SETTING CYBERSPACE CONDUCT
Asean should articulate its views and contribute to how these norms are formed, writes EUGENE E.G. TAN
MEDIA reports have termed the failure to produce a consensus report on setting norms of behaviour in cyberspace as a “collapse” of the process led by an international core of experts in cybersecurity. They are known as the United Nations Group of Governmental Experts on Developments in the Field of Information and Telecommunication in the context of International Security (UNGGE). Prominent thinkers lamented the group’s inability to build on the progress made in the previous rounds of the UNGGE in the governance of cyberspace: in 2012/13, agreeing that international law applies in cyberspace; and, in 2014/15, proposing a set of 11 voluntary, but non-binding norms that states should adopt as best practice.
UNGGE chair Karsten Geier insists that it was no failure. Geier said the experts at UNGGE had broad agreement on points, including capacity-building measures, confidence-building measures, raising awareness among senior decision-makers, conducting exercises, defining protocols for notifications about incidents, warnings when critical infrastructure is attacked, and preventing non-state actors from conducting cyber-attacks. The experts also agreed that there was space for further negotiation and there were options for compromise.

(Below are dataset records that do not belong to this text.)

Lemma entry_nil {V : Type} (old : option (list V)) : entry old [] = old.
Proof. destruct old as [l|]; simpl; [now rewrite app_nil_r | reflexivity]. Qed.

Lemma entry_app {V : Type} (old : option (list V)) (a b : list V) :
  entry (entry old a) b = entry old (a ++ b).
Proof.
  destruct old as [l|]; destruct a as [|x a]; destruct b as [|y b]; simpl;
    rewrite ?app_nil_r, <- ?app_assoc; reflexivity.
Qed.

Section Aggregate.

Variable V : Type.
Variable encode_dialog : list Turn -> result (list (string * V)).

Lemma ans_append_lookup (ans : gmap string (list V)) (kv : string * V) (k : string) :
  ans_append V ans kv !! k = entry (ans !! k) (column k [kv]).
Proof.
  unfold ans_append, column. simpl.
  destruct (String.eqb_spec kv.1 k) as [E | E]; simpl.
  - subst k. rewrite lookup_insert_eq. destruct (ans !! kv.1); reflexivity.
  - rewrite lookup_insert_ne by exact E. destruct (ans !! k) as [l|]; simpl;
      [now rewrite app_nil_r | reflexivity].
Qed.

Lemma fold_append_lookup (items : list (string * V)) : forall ans k,
  fold_left (ans_append V) items ans !! k = entry (ans !! k) (column k items).
Proof.
  induction items as [|kv rest IH]; intros ans k; simpl.
  - unfold column. simpl. now rewrite entry_nil.
  - rewrite IH, ans_append_lookup, entry_app. f_equal.
    unfold column. simpl. destruct (String.eqb kv.1 k); reflexivity.
Qed.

Geier’s comments show that for the most part, states are in agreement, but there are issues that are currently unresolvable. Some observers suggest that the political motives of Russia and China were behind the failure to reach consensus and, by extension, hindering the development of international law in cyberspace. These political motives include promoting other international norms, or testing the limits of influence.
There have also been legal objections to how international law applies in cyberspace. Statements from the American and Cuban representatives are indicative of how divergent the views are in the applicability of international law.
The American representative, Michele Markoff, expressed her dissatisfaction at some states seeking to “walk back progress” made at previous UNGGEs. She, therefore, could not support the draft report because it fell short of the mandate given to UNGGE, which was to explore how international law applied vis-à-vis cyberspace.
Cuba objected to the proposed draft on grounds that the malicious use of information and communications technology (ICT) can be considered an equivalent to armed attack, which would give states the right to selfdefence under Article 51 of the UN Charter. This, to Cuba, puts small states at a disadvantage as they do not have the capability to retaliate. Cuba also claims that subjecting ICT to the principles of International Humanitarian Law legitimises warfare in ICT.
The inability to reach consensus does not mark the end of the road for the development of norms or international law. International law often takes years, even decades, to formalise and for differences among states to be ironed out. It may well be that the common ground for agreement is exhausted for now. Attention should, therefore, be paid to other initiatives led by international organisations and nongovernment organisations, often with state backing, to promote norms and shape normative behaviour among states.
These initiatives include the “Hague Process”, which facilitated input of states into the Tallinn Manual 2.0 project. The Tallinn Manual 2.0 is a handbook on the applicability of international law in cyber operations, and was formulated by legal experts from all over the world. The Netherlands is sponsoring a global training programme and consultation process on the Hague Process, including a workshop for Asean, conducted in Singapore in August.
Other worldwide initiatives include the Global Commission on the Stability of Cyberspace (where Singapore is represented by its former police commissioner Khoo Boon Hui), the Global Conference on Cyberspace, and workshops conducted by the United Nations Institute for Disarmament Research (UNIDIR). These capacity-building initiatives are especially important to bring more states to an understanding of how internationally agreed norms can benefit them.
Norms are especially important to small states like Singapore, as norms set out their rights, including the protection of critical infrastructure from malicious attacks, non-interference in political processes and the illegality of economic espionage. When pressed for his opinion on what should states do in the wake of the UNGGE impasse, Michael Schmitt, editor of the Tallinn Manuals, strongly recommended that individual states and regional organisations like Asean should set out their own positions on norms, in order to build greater international momentum for their adoption.
To avoid being served with a fait accompli, Asean should articulate its views and contribute to how these norms are formed.
The ambiguity of China’s position on how international norms apply in cyberspace may, however, create a divergence in views among Asean states, especially those with pro-China sentiments. There is hence a delicate balance when dealing with norms that could antagonise Singapore’s Asean neighbours, especially if the republic wants to push for the adoption of the norms mooted in 2015, including using its position as Asean Chair next year to do so. Capacitybuilding and promotion of norms are thus even more important now, to persuade more states that norms in cyberspace are in the common interest of all.
Some observers suggest that the political motives of Russia and China were behind the failure to reach consensus and, by extension, hindering the development of international law in cyberspace.